I believe a dedicated service that exposes the data via shared memory is your best bet. Secondary from that would be a service that multicasts the data via named pipes, except that you're targeting a Unix variant and not Windows.
Another option would be UDP multicast, so that the data replication occurs at the hardware or driver level. The only problem is that UDP data delivery is not guaranteed to be in order, nor is it guaranteed to deliver at all.
I think sharing the physical socket is a hack and should be avoided, you would be better off implementing a driver that did what you wanted the daemon to do transparently (e.g. processes saw the socket as a normal socket except internally the socket was mapped to a single socket, where logic existed to re-broadcast the data among the virtual sockets.) Unfortunately the level of effort to get it right would be significant, and if time to complete is a concern sharing the socket isn't really a good route to take (whether done at the driver level, or via some other hacky means such as sharing the socket descriptor cross-process.)

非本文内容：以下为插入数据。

(** X13.  A resize event and a tick can come in either order: the tick
    succeeds after the resize exactly when it succeeds before it, and the
    two orders leave the same state. *)
Theorem onResize_animate_commute host w h dt P :
  animate host dt (onResize w h P) = onResize w h <$> animate host dt P.
Proof.
  unfold animate. cbn [globals heap onResize].
  destruct (updateRotations (globals P) dt (heap P)) as [[u h1]|]; reflexivity.
Qed.

(** Of two resize events in a row only the last one counts; in
    particular handling the same event twice is handling it once. *)
Lemma onResize_last w h w' h' P :
  onResize w h (onResize w' h' P) = onResize w h P
  /\ onResize w h (onResize w h P) = onResize w h P.
Proof. split; reflexivity. Qed.

End viewport.

(** ** Numbers stored in a [Float32Array] *)

Section float32.
Import Float32.

Lemma powerRZ_2_mono (a b : Z) : (a <= b)%Z -> powerRZ 2 a <= powerRZ 2 b.
Proof.
  intros Hab. rewrite !powerRZ_Rpower by lra.
  apply Rle_Rpower; [lra|by apply IZR_le].
Qed.

Lemma ln_powerRZ_2 (e : Z) : ln (powerRZ 2 e) = IZR e * ln 2.
Proof. rewrite powerRZ_Rpower by lra. unfold Rpower. apply ln_exp. Qed.

Lemma ln_2_pos : 0 < ln 2.
Proof. pose proof ln_lt_2. lra. Qed.

Lemma exponent_le (x : R) (k : Z) :
  x <> 0 -> Rabs x < powerRZ 2 (k + 1) -> (exponent x <= k)%Z.
Proof.
  intros Hx Hlt. pose proof (Rabs_pos_lt x Hx) as Hpos. pose proof ln_2_pos as Hln2.
  assert (ln (Rabs x) / ln 2 < IZR (k + 1)) as Hy.
  { apply (Rmult_lt_reg_r (ln 2)); [done|].
    replace (ln (Rabs x) / ln 2 * ln 2) with (ln (Rabs x)) by (field; lra).
    rewrite <- ln_powerRZ_2. by apply ln_increasing. }
  destruct (base_Int_part (ln (Rabs x) / ln 2)) as [Hfloor _].
  assert (IZR (exponent x) < IZR (k + 1)) as Hlt' by (unfold exponent; lra).
  apply lt_IZR in Hlt'. lia.
Qed.
(** A parsed tree is laid out in new cells, after those of the heap. *)
Theorem alloc_Rep t : alloc_spec t.
Proof.
  induction t as [t Hleaf|t k Hk IH] using value_children_ind; intros h v h' Ha.
  - destruct (alloc_leaf t h Hleaf) as (v' & Ha' & Himm).
    rewrite Ha' in Ha. injection Ha as <- <-.
    exists []. rewrite app_nil_r. split; [done|]. by apply Rep_imm.
  - rewrite (alloc_node _ _ _ Hk) in Ha.
    destruct (alloc_list (kids t) h) as [vs h1] eqn:Hvs.
    injection Ha as <- <-.
    destruct (alloc_list_spec _ IH _ _ _ Hvs) as (e & -> & HL & Hlen).
    eexists. rewrite <-app_assoc. split; [done|].
    rewrite app_assoc.
    set (o := match k with KArr => Arr vs | KObj keys => Obj (zip keys vs) end).
    assert (Hkeys : match k with
                    | KArr => True
                    | KObj keys => length keys = length (kids t)
                    end).
    { destruct t; try done; injection Hk as <-; simpl; [done|].
      by rewrite !length_fmap. }
    assert (Ho : okind o = k ∧ slots o = vs).
    { subst o. destruct k as [|keys]; simpl; [done|].
      rewrite fst_zip, snd_zip by lia. done. }
    destruct Ho as [Hok Hos].
    eapply (Rep_node _ _ _ (length (h ++ e)) o).
    + rewrite !length_app. simpl. lia.
    + by rewrite list_lookup_middle.
    + by rewrite Hok.
    + rewrite Hos. eapply RepL_frame; [done|].
      intros j ?. by rewrite lookup_app_l by lia.
Qed.

(** Reading back. *)
Lemma mapM_props fuel h
    (kvs : list (string * val)) (tkvs : list (string * value)) :
  kvs.*1 = tkvs.*1 →
  mapM (reify fuel h) kvs.*2 = Some tkvs.*2 →
  mapM (λ kv, pair kv.1 <$> reify fuel h kv.2) kvs = Some tkvs.
Proof.
  revert tkvs.
  induction kvs as [|[k v] kvs IH]; intros [|[k' t] tkvs]; try done.
  simpl. intros [= -> Hk] Hm.
  destruct (reify fuel h v) as [t'|]; [|done]. simpl in *.
  destruct (mapM (reify fuel h) _) as [ts|] eqn:Hts in Hm; [|done].
  simpl in Hm. injection Hm as -> ->.
  by rewrite (IH tkvs Hk Hts).
Qed.

Lemma Rep_RepL_reify h :
  (∀ lo hi v t, Rep h lo hi v t →
     ∀ fuel, hi - lo ≤ fuel → reify fuel h v = Some t) ∧
  (∀ lo hi vs ts, RepL h lo hi vs ts →
     ∀ fuel, hi - lo ≤ fuel → mapM (reify fuel h) vs = Some ts).
Proof.
  apply Rep_RepL_ind.
  - intros lo hi v t _ Himm fuel _. destruct v, fuel; by simplify_eq/=.
  - intros lo hi l o t Hl Ho Hk HL IH fuel Hfuel.
    pose proof (RepL_le _ _ _ _ _ HL).
    destruct fuel as [|f]; [lia|]. simpl. rewrite Ho.
    specialize (IH f ltac:(lia)).
    destruct o as [vs|kvs], t as [| | | | | |cs|tkvs]; try done; simpl in *.
    + by rewrite IH.
    + injection Hk as Hk. by rewrite (mapM_props _ _ _ tkvs).
  - done.
  - intros lo mid hi v t vs ts Hv IHv Hvs IHvs fuel Hfuel.
    pose proof (Rep_le _ _ _ _ _ Hv). pose proof (RepL_le _ _ _ _ _ Hvs).
    simpl. rewrite IHv, IHvs by lia. done.
Qed.

Theorem Rep_read h lo hi v t :
  Rep h lo hi v t → hi ≤ length h → read h v = Some t.
Proof. intros HR ?. eapply Rep_RepL_reify; [done|lia]. Qed.

End AllocFacts.

Section TreeFacts.
Context `{Runtime}.
Variable call : hasOwn_call.
Local Open Scope nat_scope.

Abbreviation visit1 := (visit_tree (normalize call)).

Lemma visit_list_Forall2 (f : value → result value) cs cs' :
  visit_list f cs = Ok cs' ↔ Forall2 (λ c c', f c = Ok c') cs cs'.
Proof.
  revert cs'. induction cs as [|c cs IH]; intros cs'; simpl.
  - split; [intros [= <-]; constructor|by inversion 1].
  - destruct (f c) as [c1|e] eqn:Hc.
    + destruct (visit_list f cs) as [cs1|e] eqn:Hcs.
      * split.
        -- intros [= <-]. constructor; [done|]. by apply IH.
        -- inversion 1 as [|???? Hc' Hcs']; subst.
           apply IH in Hcs'. congruence.
      * split; [done|]. inversion 1 as [|???? Hc' Hcs']; subst.
        by apply IH in Hcs'.
    + split; [done|]. inversion 1; congruence.
Qed.

Lemma tkind_keys t keys :
  tkind t = Some (KObj keys) → length keys = length (kids t).
Proof. destruct t; try done. intros [= <-]. simpl. by rewrite !length_fmap. Qed.

Lemma tkind_length t k :
  tkind t = Some k →
  match k with KArr => True | KObj keys => length keys = length (kids t) end.
Proof. destruct k; [done|]. apply tkind_keys. Qed.

(** The shape of a normalised array or object. *)
Lemma normalize_node_Ok t k t' :
  tkind t = Some k → normalize call t = Ok t' →
  clash call k = false ∧
  ∃ cs', Forall2 (λ c c', visit1 c = Ok c') (kids t) cs'
         ∧ t' = node k cs' ∧ tkind t' = Some k ∧ kids t' = cs'.
Proof.
  intros Hk. rewrite (normalize_node call t k Hk).
  destruct (clash call k); [done|].
  destruct (visit_list _ _) as [cs'|] eqn:Hvl; [|done]. intros [= <-].
  split; [done|].
  apply visit_list_Forall2 in Hvl. exists cs'. split; [done|]. split; [done|].
  apply tkind_node. pose proof (tkind_length t k Hk) as Hlen.
  destruct k; [done|]. by rewrite Hlen, (Forall2_length _ _ _ Hvl).
Qed.

Lemma visit_tree_node c k :
  tkind c = Some k →
  visit1 c = match tree_wrapper c with
             | Some d => Ok (VDate (Date_parse d))
             | None => normalize call c
             end.
Proof. by destruct c. Qed.

Lemma visit_tree_str x d : visit1 x = Ok (VStr d) → x = VStr d.
Proof.
  destruct (tkind x) as [k|] eqn:Hk.
  - rewrite (visit_tree_node x k Hk). destruct (tree_wrapper x); [done|].
    intros Hn.
    destruct (normalize_node_Ok _ _ _ Hk Hn) as (_ & cs' & _ & Heq & _).
    by destruct k.
  - destruct x as [| | | |s| | |]; try done; simpl.
    destruct (JSDate.isoDateRegex_test _); [done|]. by intros [= <-].
Qed.

Lemma assoc_zip_Forall2 {A B} (R : A → B → Prop) key
    (kvs : list (string * A)) (cs' : list B) :
  Forall2 R kvs.*2 cs' →
  match assoc key kvs, assoc key (zip kvs.*1 cs') with
  | Some c, Some c' => R c c'
  | None, None => True
  | _, _ => False
  end.
Proof.
  revert cs'. induction kvs as [|[k c] kvs IH]; intros cs'; simpl.
  - by inversion 1.
  - inversion 1 as [|???? Hc Hcs]; subst. simpl.
    destruct (String.eqb key k); [done|]. by apply IH.
Qed.

Lemma wrapper_preserved c c' :
  tree_wrapper c = None → normalize call c = Ok c' → tree_wrapper c' = None.
Proof.
  destruct (tkind c) as [k|] eqn:Hk.
  2:{ rewrite normalize_leaf by done. by intros ? [= <-]. }
  intros Hw Hn.
  destruct (normalize_node_Ok _ _ _ Hk Hn) as (_ & cs' & HF & -> & _).
  destruct c as [| | | | | |cs|kvs]; try done; injection Hk as <-; [done|].
  simpl in *.
  pose proof (assoc_zip_Forall2 _ "$date" kvs cs' HF) as Ha.
  destruct (assoc _ kvs) as [x|], (assoc _ (zip _ _)) as [x'|]; try done.
  destruct x' as [| | | |d| | |]; try done.
  apply visit_tree_str in Ha as ->. done.
Qed.

Lemma visit_tree_idem c c' :
  (∀ x, normalize call c = Ok x → normalize call x = Ok x) →
  visit1 c = Ok c' → visit1 c' = Ok c'.
Proof.
  intros IH. destruct (tkind c) as [k|] eqn:Hk.
  - rewrite (visit_tree_node c k Hk).
    destruct (tree_wrapper c) eqn:Hw; [by intros [= <-]|].
    intros Hn.
    destruct (normalize_node_Ok _ _ _ Hk Hn) as (_ & _ & _ & _ & Hk' & _).
    rewrite (visit_tree_node c' k Hk'), (wrapper_preserved c c') by done.
    by apply IH.
  - destruct c; try done; simpl; try (by intros [= <-]).
    destruct (JSDate.isoDateRegex_test s) eqn:Hs; intros [= <-]; simpl; [done|].
    by rewrite Hs.
Qed.

(** Normalising a normalised tree gives it back. *)
Theorem normalize_idem t t' :
  normalize call t = Ok t' → normalize call t' = Ok t'.
Proof.
  revert t'.
  induction t as [t Hleaf|t k Hk IH] using value_children_ind; intros t' Hn.
  - rewrite normalize_leaf in Hn by done. injection Hn as <-.
    by apply normalize_leaf.
  - destruct (normalize_node_Ok _ _ _ Hk Hn)
      as (Hclash & cs' & HF & -> & Hk' & Hkids).
    rewrite (normalize_node call _ k Hk'), Hclash, Hkids.
    assert (Hvl : visit_list visit1 cs' = Ok cs'); [|by rewrite Hvl].
    apply visit_list_Forall2.
    clear Hn Hk' Hkids Hk.
    induction HF as [|c c' cs cs' Hc _ IHF]; [constructor|].
    inversion IH; subst. constructor; [|by apply IHF].
    by apply (visit_tree_idem c).
Qed.

(** The copy of queryGenerator.js raises on no tree. *)
Lemma visit_list_total (f : value → result value) cs :
  Forall (λ c, ∃ c', f c = Ok c') cs → ∃ cs', visit_list f cs = Ok cs'.
Proof.
  induction 1 as [|c cs [c' Hc] _ [cs' IH]]; simpl; [by eexists|].
  rewrite Hc, IH. by eexists.
Qed.

Theorem normalize_total t :
  call = OnPrototype → ∃ t', normalize call t = Ok t'.
Proof.
  intros Hcall.
  induction t as [t Hleaf|t k Hk IH] using value_children_ind.
  - rewrite normalize_leaf by done. by eexists.
  - rewrite (normalize_node call t k Hk).
    replace (clash call k) with false by (by rewrite Hcall).
    destruct (visit_list_total visit1 (kids t)) as [cs' ->]; [|by eexists].
    eapply Forall_impl; [exact IH|]. intros c [c' Hc]. simpl.
    destruct (tkind c) as [kc|] eqn:Hkc.
    + rewrite (visit_tree_node c kc Hkc). destruct (tree_wrapper c); by eexists.
    + destruct c; try done; simpl; try by eexists.
      destruct (JSDate.isoDateRegex_test _); by eexists.
Qed.

(** What the traversal leaves at a key it gets to. *)
Theorem normalize_at p : ∀ t t' c,
  normalize call t = Ok t' → reached p t = true → subtree p t = Some c →
  ∃ c', visit1 c = Ok c' ∧ subtree p t' = Some c'.
Proof.
  induction p as [|i p IH]; intros t t' c Hn Hr Hs; [done|].
  simpl in Hr, Hs. destruct (kids t !! i) as [c0|] eqn:Hi; [|done].
  destruct (tkind t) as [k|] eqn:Hk; [|by destruct t].
  destruct (normalize_node_Ok _ _ _ Hk Hn) as (_ & cs' & HF & _ & _ & Hkids).
  destruct (Forall2_lookup_l _ _ _ _ _ HF Hi) as (c1 & Hi' & Hc1).
  simpl. rewrite Hkids, Hi'.
  destruct p as [|j p].
  - simpl in *. injection Hs as <-. by exists c1.
  - destruct (tree_wrapper c0) eqn:Hw; [done|].
    destruct (tkind c0) as [k0|] eqn:Hk0.
    2:{ simpl in Hr. by destruct c0. }
    rewrite (visit_tree_node c0 k0 Hk0), Hw in Hc1.
    by apply (IH c0).
Qed.

End TreeFacts.
Section Packaging.
Context `{Runtime}.
Local Open Scope nat_scope.

Lemma agree_prefix (h e h2 : heap) :
  length h2 = length (h ++ e) →
  (∀ j, j < length h → h2 !! j = (h ++ e) !! j) →
  h `prefix_of` h2.
Proof.
  intros Hlen Hag. exists (drop (length h) h2).
  rewrite <-(take_drop (length h) h2) at 1. f_equal.
  apply list_eq. intros j. destruct (decide (j < length h)) as [Hj|Hj].
  - rewrite lookup_take_lt by done. rewrite Hag by done.
    by rewrite lookup_app_l.
  - rewrite lookup_take_ge by lia. symmetry. apply lookup_ge_None. lia.
Qed.

Lemma convertDateStrings_Rep call h lo hi v t :
  Rep h lo hi v t → hi ≤ length h →
  ∃ h', convertDateStrings_with call h v
          = (match normalize call t with
             | Ok _ => Ok v
             | Throw e => Throw e
             end, h')
     ∧ length h' = length h
     ∧ (∀ j, j < lo ∨ hi ≤ j → h' !! j = h !! j)
     ∧ (∀ t', normalize call t = Ok t' →
          Rep h' lo hi v t' ∧ (t' = t → h' = h)).
Proof.
  intros HR Hhi.
  destruct (traverse_Rep call t (length h) h lo hi v HR)
    as (h' & Htr & Hrest); [lia|].
  exists h'. unfold convertDateStrings_with. rewrite Htr.
  split; [by destruct (normalize call t)|done].
Qed.

(** Normalising a freshly parsed tree. *)
Lemma parse_convert call t h v h1 :
  alloc t h = (v, h1) →
  ∃ h2, convertDateStrings_with call h1 v
          = (match normalize call t with
             | Ok _ => Ok v
             | Throw e => Throw e
             end, h2)
     ∧ h `prefix_of` h2
     ∧ (∀ t', normalize call t = Ok t' →
          Rep h2 (length h) (length h2) v t' ∧ read h2 v = Some t').
Proof.
  intros Ha. destruct (alloc_Rep t h v h1 Ha) as (e & -> & HR).
  destruct (convertDateStrings_Rep call _ _ _ _ _ HR)
    as (h2 & Hc & Hlen & Hfr & Hok); [done|].
  exists h2. split; [done|]. split.
  - eapply agree_prefix; [done|]. intros j ?. apply Hfr. lia.
  - intros t' Ht'. destruct (Hok _ Ht') as [HR' _]. rewrite Hlen.
    split; [done|]. eapply Rep_read; [done|lia].
Qed.

End Packaging.

Section Normalizer.
Context `{Runtime}.

Lemma Date_parse_S14 : Date_parse S14 = Some march_14_2025.
Proof. reflexivity. Qed.

Lemma convert_Ok call t h v h1 r h2 :
  alloc t h = (v, h1) →
  convertDateStrings_with call h1 v = (Ok r, h2) →
  r = v ∧ h `prefix_of` h2 ∧
  ∃ t', normalize call t = Ok t' ∧ read h2 v = Some t'
        ∧ Rep h2 (length h) (length h2) v t'.
Proof.
  intros Ha Hc.
  destruct (parse_convert call t h v h1 Ha) as (h2' & Hc' & Hpre & Hok).
  rewrite Hc in Hc'. destruct (normalize call t) as [t'|] eqn:Hn; [|done].
  injection Hc' as -> ->. split; [done|]. split; [done|].
  exists t'. split; [done|]. destruct (Hok _ eq_refl). done.
Qed.
(** The [libtest] loop, exactly. *)
Lemma libtest_loop_exact (k : nat) :
  forall (exit_counter : Z), rounds_left exit_counter = S k ->
  forall (tunes : Tunes) (w : World),
    libtest_loop exit_counter tunes w =
    mk_World
      (hrt_now w + 500000 * Z.of_nat (List.length (take_notes (S k) tunes)))
      (tune_control_pub w)
      (trace w ++ flat_map libtest_round (take_notes (S k) tunes)
               ++ last_call (S k) (List.length (take_notes (S k) tunes))).
Proof.
  induction k as [|k IH]; intros ec Hec tunes w;
    rewrite libtest_loop_unfold_if; cbn [take_notes];
    destruct (get_next_tune tunes) as [[r n] tunes'];
    destruct (r >? 0).
  - assert (Ec : (ec + 1 >? MAX_NOTE_ITERATION) = true).
    { apply Z.gtb_lt. unfold rounds_left, MAX_NOTE_ITERATION in *. lia. }
    rewrite Ec. unfold bind, emit, usleep, libtest_round, last_call.
    cbn [snd hrt_now tune_control_pub trace flat_map List.length app Nat.ltb Nat.leb].
    rewrite <- !app_assoc. reflexivity.
  - unfold emit, last_call. cbn [snd List.length flat_map app Nat.ltb Nat.leb].
    cbn [Z.of_nat]. rewrite Z.mul_0_r, Z.add_0_r. reflexivity.
  - assert (Ec : (ec + 1 >? MAX_NOTE_ITERATION) = false).
    { rewrite Z.gtb_ltb. apply Z.ltb_ge.
      unfold rounds_left, MAX_NOTE_ITERATION in *. lia. }
    rewrite Ec.
    assert (Hec' : rounds_left (ec + 1) = S k).
    { unfold rounds_left, MAX_NOTE_ITERATION in *. lia. }
    rewrite (IH (ec + 1) Hec').
    unfold bind, emit, usleep, libtest_round, last_call.
    cbn [snd hrt_now tune_control_pub trace flat_map List.length app].
    change (S (List.length (take_notes (S k) tunes')) <? S (S k))%nat
      with (List.length (take_notes (S k) tunes') <? S k)%nat.
    replace (hrt_now w + 500000
             + 500000 * Z.of_nat (List.length (take_notes (S k) tunes')))
      with (hrt_now w
            + 500000 * Z.of_nat (S (List.length (take_notes (S k) tunes'))))
      by lia.
    rewrite <- !app_assoc. reflexivity.
  - unfold emit, last_call. cbn [snd List.length flat_map app Nat.ltb Nat.leb].
    cbn [Z.of_nat]. rewrite Z.mul_0_r, Z.add_0_r. reflexivity.
Qed.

Sharing the socket also assumes that it is a push-only connection, e.g. no traffic negotiation is ocurring at the app level (requests for data, for example, or acknowledgements of data receipt.)
A quick-path to completion may be to look at projects such as BNC and convert the code, or hijack the general idea, to do what you need. Replicating traffic to local sockets shouldn't incur a huge latency, though you would be exercising the NIC (and associated buffers) for all of the data replication and if you are nearing the limit of the hardware (or have a poor driver and/or TCP stack implementation) then you may wind up with a dead server. Where I work we've seen data replication tank a gigabit ether card at the driver level, so it's not unheard of.
Shared Memory is the best bet if you want to remain platform independent, and performant, while not introducing anything that may become unsupportable in 5 years time due to kernel or hardware/driver changes.